Start of Data for the task
(** * Unrestricted Hartree-Fock with k-point sampling (pyscf/pbc/scf/kuhf.py)

    A shallow embedding of the numerical kernels of [kuhf.py] and the
    properties its specification states about them.

    Conventions of the embedding.
    - Floating-point numbers are idealised as exact rationals ([Qc], the
      canonical rationals, so that equality is Leibniz equality and every
      definition computes); complex numbers are pairs of rationals.  Rounding
      and IEEE infinities/NaN are outside the model.  The entries of a 2-D
      array are complex numbers.  Where the code depends on the dtype of an
      array (the buffers of [canonicalize], the in-place product of
      [get_init_guess]) the dtype is carried next to the entries; a float64
      array is one whose entries have no imaginary part.
    - A numpy array is the nested list of its entries, row-major; a Python
      list of arrays is a list of them.  An array with an axis of length
      zero in front of a non-zero axis has no faithful nested-list image, so
      statements assume [0 < nao].
    - Python exceptions are values of [exn]; a fallible function returns a
      [result].  Shapes must agree exactly: numpy's stretching of axes of
      length one is not modelled, the operations raise [ValueError] there.
    - Logging is an explicit list of [log_event]s returned next to the value.
    - Routines of other modules (eigensolver, projector, level shift, DIIS,
      integrals, molecular guesses, checkpoint reader, square root) are
      Section variables. *)

From Stdlib Require Import String Ascii.
From Stdlib Require Import QArith Qcanon ZArith Bool Lia List Permutation Sorted.
Import ListNotations.
Open Scope nat_scope.

(* ================================================================== *)
(** * Numbers *)
(* ================================================================== *)

Module Num.

Definition Qcltb (x y : Qc) : bool := if Qclt_le_dec x y then true else false.
Definition Qcleb (x y : Qc) : bool := if Qclt_le_dec y x then false else true.
Definition Qceqb (x y : Qc) : bool := if Qc_eq_dec x y then true else false.

(** Python's [abs] on a real number. *)
Definition Qcabs (x : Qc) : Qc := if Qcltb x 0 then (- x)%Qc else x.

(** [int -> float] *)
Definition of_Z (z : Z) : Qc := Q2Qc (inject_Z z).
Definition of_nat (n : nat) : Qc := of_Z (Z.of_nat n).

(** Decimal literals of the source. *)
Definition lit_0_5   : Qc := Q2Qc (1 # 2).
Definition lit_1_01  : Qc := Q2Qc (101 # 100).
Definition lit_0_99  : Qc := Q2Qc (99 # 100).
Definition lit_1e_4  : Qc := Q2Qc (1 # 10000).
Definition lit_1e_5  : Qc := Q2Qc (1 # 100000).
Definition lit_1e_7  : Qc := Q2Qc (1 # 10000000).
Definition lit_1e_8  : Qc := Q2Qc (1 # 100000000).
Definition lit_1e_10 : Qc := Q2Qc (1 # 10000000000).

(** Complex numbers with rational real and imaginary parts. *)
Record C : Set := mkC { re : Qc; im : Qc }.

Definition C0 : C := mkC 0 0.
Definition C1 : C := mkC 1 0.
Definition RtoC (x : Qc) : C := mkC x 0.
Definition Cadd (a b : C) : C := mkC (re a + re b) (im a + im b).
Definition Copp (a : C) : C := mkC (- re a) (- im a).
Definition Csub (a b : C) : C := mkC (re a - re b) (im a - im b).
Definition Cmul (a b : C) : C :=
  mkC (re a * re b - im a * im b) (re a * im b + im a * re b).
Definition Cconj (a : C) : C := mkC (re a) (- im a).
(** Squared modulus. *)
Definition Cnorm2 (a : C) : Qc := (re a * re a + im a * im a)%Qc.
Definition Cinv (a : C) : C :=
  mkC (re a / Cnorm2 a) (- im a / Cnorm2 a).
Definition Cdiv (a b : C) : C := Cmul a (Cinv b).
Definition Ceqb (a b : C) : bool := Qceqb (re a) (re b) && Qceqb (im a) (im b).

(** [abs(z) > t] for a complex [z] and a threshold [0 <= t]: the modulus is
    a square root, the comparison is taken on the squares. *)
Definition Cabs_gt (z : C) (t : Qc) : bool := Qcltb (t * t) (Cnorm2 z).

End Num.
Export Num.

Declare Scope C_scope.
Delimit Scope C_scope with C.
Bind Scope C_scope with C.
Notation "a + b" := (Cadd a b) : C_scope.
Notation "a - b" := (Csub a b) : C_scope.
Notation "a * b" := (Cmul a b) : C_scope.
Notation "a / b" := (Cdiv a b) : C_scope.
Notation "- a" := (Copp a) : C_scope.

(* ================================================================== *)
(** * Python values: exceptions, indexing, logging *)
(* ================================================================== *)

Module Py.

Inductive exn : Type :=
| IndexError
| ValueError
| TypeError
| KeyError
| IOError
| ZeroDivisionError
| RuntimeError (msg : string) (arg : Qc).

Inductive result (A : Type) : Type :=
| Ok (a : A)
| Raise (e : exn).
Arguments Ok {A} a.
Arguments Raise {A} e.

Definition bind {A B} (m : result A) (k : A -> result B) : result B :=
  match m with
  | Ok a => k a
  | Raise e => Raise e
  end.

Fixpoint mapM {A B} (f : A -> result B) (l : list A) : result (list B) :=
  match l with
  | [] => Ok []
  | x :: l' =>
      match f x with
      | Ok y => match mapM f l' with
                | Ok ys => Ok (y :: ys)
                | Raise e => Raise e
                end
      | Raise e => Raise e
      end
  end.

(** [l[k]] for [0 <= k]. *)
Definition py_nth {A} (l : list A) (k : nat) : result A :=
  match nth_error l k with
  | Some x => Ok x
  | None => Raise IndexError
  end.

(** [l[i]] for a Python integer: a negative index counts from the end. *)
Definition py_index {A} (l : list A) (i : Z) : result A :=
  let n := Z.of_nat (length l) in
  if (0 <=? i)%Z then py_nth l (Z.to_nat i)
  else if (- n <=? i)%Z then py_nth l (Z.to_nat (n + i))
  else Raise IndexError.

(** [enumerate(l)] *)
Definition enumerate {A} (l : list A) : list (nat * A) :=
  combine (seq 0 (length l)) l.

(** pyscf.lib.logger levels and records. *)
Inductive level : Set := WARN | INFO | DEBUG.
Definition level_num (l : level) : Z :=
  match l with WARN => 2 | INFO => 4 | DEBUG => 5 end.

Record log_event : Type := Log {
  log_level : level;
  log_format : string;
  log_args : list Qc
}.

End Py.
Export Py.

Notation "x <- e ;; k" := (bind e (fun x => k))
  (at level 61, e at next level, right associativity).
Notation "' p <- e ;; k" := (bind e (fun p => k))
  (at level 61, p pattern, e at next level, right associativity).

(* ================================================================== *)
(** * numpy arrays as nested lists *)
(* ================================================================== *)

Module Np.

(** 1-D real arrays (orbital energies, occupations), 2-D complex arrays. *)
Definition rvec := list Qc.
Definition matrix := list (list C).

Definition nrows (A : matrix) : nat := length A.
Definition ncols (A : matrix) : nat := length (hd [] A).
Definition mget (A : matrix) (i j : nat) : C := nth j (nth i A []) C0.
Definition vget (v : rvec) (j : nat) : Qc := nth j v 0%Qc.

(** [A.shape == (n, m)] *)
Definition has_shape (n m : nat) (A : matrix) : bool :=
  (length A =? n) && forallb (fun r => length r =? m) A.

(** A 3-D array of shape (k, n, m) as a list of k matrices. *)
Definition has_shape3 (k n m : nat) (A : list matrix) : bool :=
  (length A =? k) && forallb (has_shape n m) A.

Definition mk_matrix (n m : nat) (f : nat -> nat -> C) : matrix :=
  map (fun i => map (fun j => f i j) (seq 0 m)) (seq 0 n).

(** Sum of [f 0 .. f (n-1)]. *)
Fixpoint sum_n (n : nat) (f : nat -> C) : C :=
  match n with
  | O => C0
  | S n' => (sum_n n' f + f n')%C
  end.

Definition Qcsum (l : list Qc) : Qc := fold_right Qcplus 0%Qc l.

(** [A.T], [A.conj()], [A.real], [x * A] *)
Definition transpose (A : matrix) : matrix :=
  mk_matrix (ncols A) (nrows A) (fun i j => mget A j i).
Definition conj (A : matrix) : matrix := map (map Cconj) A.
Definition real (A : matrix) : matrix := map (map (fun z => RtoC (re z))) A.
Definition scale (x : C) (A : matrix) : matrix := map (map (fun z => (z * x)%C)) A.

(** The matrix product on well-shaped operands. *)
Definition mmul (A B : matrix) : matrix :=
  mk_matrix (nrows A) (ncols B)
    (fun i j => sum_n (ncols A) (fun l => (mget A i l * mget B l j)%C)).

(** [np.dot(A, B)] for 2-D arrays. *)
Definition np_dot (A B : matrix) : result matrix :=
  if ncols A =? nrows B then Ok (mmul A B) else Raise ValueError.

(** [A * v] for a 2-D array and a 1-D real array: column [j] times [v[j]]. *)
Definition mul_cols (A : matrix) (v : rvec) : result matrix :=
  if ncols A =? length v
  then Ok (mk_matrix (nrows A) (ncols A) (fun i j => (mget A i j * RtoC (vget v j))%C))
  else Raise ValueError.

(** [A + B] for 2-D arrays. *)
Definition madd (A B : matrix) : result matrix :=
  if has_shape (nrows A) (ncols A) B
  then Ok (mk_matrix (nrows A) (ncols A) (fun i j => (mget A i j + mget B i j)%C))
  else Raise ValueError.

(** [np.einsum('kij,kji', A, B)]: the sum over k of tr(A[k] B[k]). *)
Definition einsum_kij_kji (A B : list matrix) : result C :=
  let K := length A in
  let I := nrows (hd [] A) in
  let J := ncols (hd [] A) in
  if has_shape3 K I J A && has_shape3 K J I B
  then Ok (sum_n K (fun k => sum_n I (fun i => sum_n J (fun j =>
         (mget (nth k A []) i j * mget (nth k B []) j i)%C))))
  else Raise ValueError.

(** Boolean-mask indexing [l[mask]] and assignment [l[mask] = new]. *)
Fixpoint mask_select {A} (mask : list bool) (l : list A) : list A :=
  match mask, l with
  | b :: mask', x :: l' =>
      if b then x :: mask_select mask' l' else mask_select mask' l'
  | _, _ => []
  end.

Fixpoint mask_assign {A} (mask : list bool) (old new : list A) : list A :=
  match mask, old with
  | b :: mask', x :: old' =>
      if b
      then match new with
           | y :: new' => y :: mask_assign mask' old' new'
           | [] => x :: mask_assign mask' old' []
           end
      else x :: mask_assign mask' old' new
  | _, _ => old
  end.

(** [np.count_nonzero(mask)] *)
Definition count_nonzero (mask : list bool) : nat :=
  length (filter (fun b => b) mask).

(** [np.sort] of a 1-D real array (ascending). *)
Fixpoint insert_sorted (x : Qc) (l : list Qc) : list Qc :=
  match l with
  | [] => [x]
  | y :: l' => if Qcleb x y then x :: l else y :: insert_sorted x l'
  end.
Definition np_sort (l : list Qc) : list Qc := fold_right insert_sorted [] l.

(** [np.hstack] of a sequence of 1-D arrays. *)
Definition np_hstack (ls : list rvec) : result rvec :=
  match ls with
  | [] => Raise ValueError
  | _ => Ok (concat ls)
  end.

(** The dtype of an array of floating-point numbers. *)
Inductive dtype : Set := Float64 | Complex128.

(** The dtype of the result of an operation on two arrays. *)
Definition result_type (a b : dtype) : dtype :=
  match a, b with
  | Float64, Float64 => Float64
  | _, _ => Complex128
  end.

(** What an item assignment [a[...] = x] stores in an array of dtype [dt]:
    a float64 array keeps the real part of a complex value (numpy warns,
    ComplexWarning, and goes on). *)
Definition cast_entry (dt : dtype) (z : C) : C :=
  match dt with
  | Float64 => RtoC (re z)
  | Complex128 => z
  end.
Definition astype (dt : dtype) (A : matrix) : matrix := map (map (cast_entry dt)) A.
End of Data for the task
> [What you are asked to do] Reply with only the number of lines in the entries that contain the word "modulus".

> [Answer box] 2